**Problem requirements**
Within the material below, locate the line with "rewrite getitem_mask_all_true; [|done| |]." and the line with "(** C4: the", then return those two lines and all lines between them, exactly as written.

:: Record extracts ::

(** C1: a row of the dataset is in the filtered view exactly when its
    order date lies in the closed range, its region, category and segment
    are among the selected ones and, with a non-empty selection of
    states, its state is among them; with no state selected the view is
    the dataset filtered without any condition on the state. *)
Theorem filtered_view_membership (df : DataFrame) (start end_ : Z)
    (rs cs ss sts : list string) :
  (∃ view,
     apply_filters df {| date_range := [start; end_]; regions := rs;
                         categories := cs; segments := ss; states := sts |}
     = inr view
     ∧ ∀ i r, (i, r) ∈ frame_rows view ↔
         (i, r) ∈ frame_rows df
         ∧ to_datetime start ≤ Order_Date r ≤ to_datetime end_
         ∧ Region r ∈ rs ∧ Category r ∈ cs ∧ Segment r ∈ ss
         ∧ (sts ≠ [] → State r ∈ sts))
  ∧ (∃ view,
       apply_filters df {| date_range := [start; end_]; regions := rs;
                           categories := cs; segments := ss; states := [] |}
       = inr view
       ∧ frame_rows view
         = filter (λ x, to_datetime start ≤ Order_Date x.2 ≤ to_datetime end_
                        ∧ Region x.2 ∈ rs ∧ Category x.2 ∈ cs ∧ Segment x.2 ∈ ss)
                  (frame_rows df)).
Proof.
  split.
  - destruct (apply_filters_rows df start end_ rs cs ss sts) as (view & Hv & Hrows).
    exists view. split; [done|]. intros i r.
    rewrite Hrows, list_elem_of_filter. unfold in_view, in_base. simpl. tauto.
  - destruct (apply_filters_rows df start end_ rs cs ss []) as (view & Hv & Hrows).
    exists view. split; [done|]. rewrite Hrows.
    apply list_filter_iff. intros x. unfold in_view, in_base. tauto.
Qed.

(** C3: with no region selected, or no category, or no segment, the
    filtered view has no row, whatever the dataset, the dates and the
    other selections are. *)
Theorem empty_selection_matches_nothing (df : DataFrame) (start end_ : Z)
    (rs cs ss sts : list string) :
  (∃ view,
     apply_filters df {| date_range := [start; end_]; regions := [];
                         categories := cs; segments := ss; states := sts |}
     = inr view ∧ len view = 0%nat)
  ∧ (∃ view,
       apply_filters df {| date_range := [start; end_]; regions := rs;
                           categories := []; segments := ss; states := sts |}
       = inr view ∧ len view = 0%nat)
  ∧ (∃ view,
       apply_filters df {| date_range := [start; end_]; regions := rs;
                           categories := cs; segments := []; states := sts |}
       = inr view ∧ len view = 0%nat).
Proof.
  assert (Hnone : ∀ rs' cs' ss',
    (rs' = [] ∨ cs' = [] ∨ ss' = []) →
    ∃ view,
      apply_filters df {| date_range := [start; end_]; regions := rs';
                          categories := cs'; segments := ss'; states := sts |}
      = inr view ∧ len view = 0%nat).
  { intros rs' cs' ss' Hempty.
    destruct (apply_filters_rows df start end_ rs' cs' ss' sts) as (view & Hv & Hrows).
    exists view. split; [done|]. unfold len. rewrite Hrows.
    rewrite filter_none; [done|]. intros x [(_ & _ & Hr & Hc & Hs) _].
    destruct Hempty as [-> | [-> | ->]]; by eapply not_elem_of_nil. }
  split; [|split]; apply Hnone; auto.
Qed.

(** *** Filtering twice *)

Section reselect.
Context {A B : Type}.

Lemma mask_select_all_true (mask : list bool) (l : list A) :
  Forall (λ b, b = true) mask → (length l ≤ length mask)%nat →
  mask_select mask l = l.
Proof.
  unfold mask_select. revert mask.
  induction l as [|x l IH]; intros [|b mask] Hall Hlen; simplify_eq/=;
    try done; try lia.
  apply Forall_cons in Hall as [-> Hall].
  rewrite filter_cons_True by done. csimpl. f_equal. apply IH; [done|lia].
Qed.

Lemma length_mask_select_le (mask : list bool) (l : list A) (k : list B) :
  (length mask ≤ length k)%nat →
  (length (mask_select mask l) ≤ length (mask_select mask k))%nat.
Proof.
  unfold mask_select. revert l k.
  induction mask as [|b mask IH]; intros l [|y k] Hlen; simplify_eq/=;
    try done; try lia.
  destruct l as [|x l]; csimpl; [lia|].
  specialize (IH l k ltac:(lia)). rewrite !filter_cons. simpl.
  destruct b; [rewrite !decide_True by done|rewrite !decide_False by done];
    csimpl; lia.
Qed.
End reselect.

Lemma getitem_mask_aligned (df : DataFrame) (mask : list bool) :
  length mask = length (frame_rows df) → aligned (getitem_mask df mask).
Proof.
  intros Hlen col. unfold getitem_mask. simpl.
  destruct (Shipping_Days df) as [days|]; intros [= <-].
  apply length_mask_select_le. lia.
Qed.

Lemma getitem_mask_all_true (df : DataFrame) (mask : list bool) :
  aligned df → Forall (λ b, b = true) mask →
  length mask = length (frame_rows df) →
  getitem_mask df mask = df.
Proof.
  intros Hal Hall Hlen. destruct df as [rows days]. unfold getitem_mask. simpl in *.
  f_equal.
  - apply mask_select_all_true; [done|lia].
  - destruct days as [col|]; [|done]. simpl. f_equal.
    apply mask_select_all_true; [done|]. rewrite Hlen. by apply Hal.
Qed.

Lemma length_records (df : DataFrame) : length (records df) = length (frame_rows df).
Proof. unfold records. by rewrite length_fmap. Qed.

Lemma filter_states_aligned (fd : DataFrame) (c : Criteria) :
  aligned fd → aligned (filter_states fd c).
Proof.
  intros Hal. unfold filter_states. destruct (states c); [done|].
  apply getitem_mask_aligned. unfold isin, column.
  by rewrite length_fmap, length_fmap, length_records.
Qed.

Lemma filter_states_all (fd : DataFrame) (c : Criteria) :
  aligned fd →
  Forall (λ r, states c ≠ [] → State r ∈ states c) (records fd) →
  filter_states fd c = fd.
Proof.
  intros Hal Hall. unfold filter_states. destruct (states c) as [|s sts] eqn:E; [done|].
  apply getitem_mask_all_true; [done| |].
  - unfold isin, column. rewrite <- list_fmap_compose. apply Forall_fmap.
    eapply Forall_impl; [exact Hall|]. intros r Hr. simpl.
    apply bool_decide_eq_true_2. by apply Hr.
  - unfold isin, column. by rewrite !length_fmap, length_records.
Qed.

(** The view [apply_filters] returns is left as it is by a second
    application of the same criteria. *)
Lemma apply_filters_idempotent (df view : DataFrame) start end_ rs cs ss sts :
  let c := {| date_range := [start; end_]; regions := rs; categories := cs;
              segments := ss; states := sts |} in
  apply_filters df c = inr view → apply_filters view c = inr view.
Proof.
  intros c Hview.
  destruct (apply_filters_rows df start end_ rs cs ss sts) as (view' & Hv & Hrows).
  fold c in Hv. rewrite Hview in Hv. injection Hv as <-.
  assert (Hall : Forall (in_view start end_ rs cs ss sts) (records view)).
  { unfold records. rewrite Hrows. apply Forall_fmap, Forall_forall.
    intros x Hx. by apply list_elem_of_filter in Hx as [Hx _]. }
  assert (Hal : aligned view).
  { unfold apply_filters in Hview. unfold c in Hview. rewrite base_mask_pair in Hview.
    injection Hview as <-. apply filter_states_aligned, getitem_mask_aligned.
    by rewrite length_fmap, length_records. }
  unfold apply_filters, c. rewrite base_mask_pair. f_equal.
  rewrite getitem_mask_all_true; [|done| |].
  - apply filter_states_all; [done|]. simpl.
    eapply Forall_impl; [exact Hall|]. by intros r [_ Hr].
  - apply Forall_fmap. eapply Forall_impl; [exact Hall|]. intros r [Hr _]. simpl.
    by apply bool_decide_eq_true_2.
  - by rewrite length_fmap, length_records.
Qed.

(** C4: the filtered view is made of rows of the dataset, in their order,
    so it has at most as many rows, and filtering the view again with the
    same criteria returns the view itself. *)
Theorem filtered_view_subset_idempotent (df : DataFrame) (start end_ : Z)
    (rs cs ss sts : list string) :
  let c := {| date_range := [start; end_]; regions := rs; categories := cs;
              segments := ss; states := sts |} in
  ∃ view,
    apply_filters df c = inr view
    ∧ frame_rows view `sublist_of` frame_rows df
    ∧ (∀ x, x ∈ frame_rows view → x ∈ frame_rows df)
    ∧ (len view ≤ len df)%nat
    ∧ apply_filters view c = inr view.
Proof.
  intros c.
  destruct (apply_filters_rows df start end_ rs cs ss sts) as (view & Hv & Hrows).
  exists view. split; [done|].
  assert (Hsub : frame_rows view `sublist_of` frame_rows df).
  { rewrite Hrows. apply sublist_filter. }
  repeat split.
  - done.
  - intros x Hx. by eapply elem_of_sublist.
  - by apply sublist_length.
  - by eapply apply_filters_idempotent.
Qed.

(** ** Sorting *)

Section sort_facts.
Context {A : Type} (leb : A → A → bool).
Implicit Types (x : A) (l : list A).

Lemma insert_by_Permutation x l : insert_by leb x l ≡ₚ x :: l.
Proof.
  induction l as [|y l IH]; simpl; [done|].
  destruct (leb x y); [done|]. rewrite IH. apply Permutation_swap.
Qed.

Lemma sort_by_Permutation l : sort_by leb l ≡ₚ l.
Proof.
  induction l as [|x l IH]; simpl; [done|].
  by rewrite insert_by_Permutation, IH.
Qed.

Lemma elem_of_sort_by x l : x ∈ sort_by leb l ↔ x ∈ l.
Proof. by rewrite sort_by_Permutation. Qed.

Lemma NoDup_sort_by l : NoDup l → NoDup (sort_by leb l).
Proof. by rewrite sort_by_Permutation. Qed.

Lemma length_sort_by l : length (sort_by leb l) = length l.
Proof. by rewrite sort_by_Permutation. Qed.
End sort_facts.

:::

**Answer to this task**
  rewrite getitem_mask_all_true; [|done| |].
  - apply filter_states_all; [done|]. simpl.
    eapply Forall_impl; [exact Hall|]. by intros r [_ Hr].
  - apply Forall_fmap. eapply Forall_impl; [exact Hall|]. intros r [Hr _]. simpl.
    by apply bool_decide_eq_true_2.
  - by rewrite length_fmap, length_records.
Qed.

(** C4: the filtered view is made of rows of the dataset, in their order,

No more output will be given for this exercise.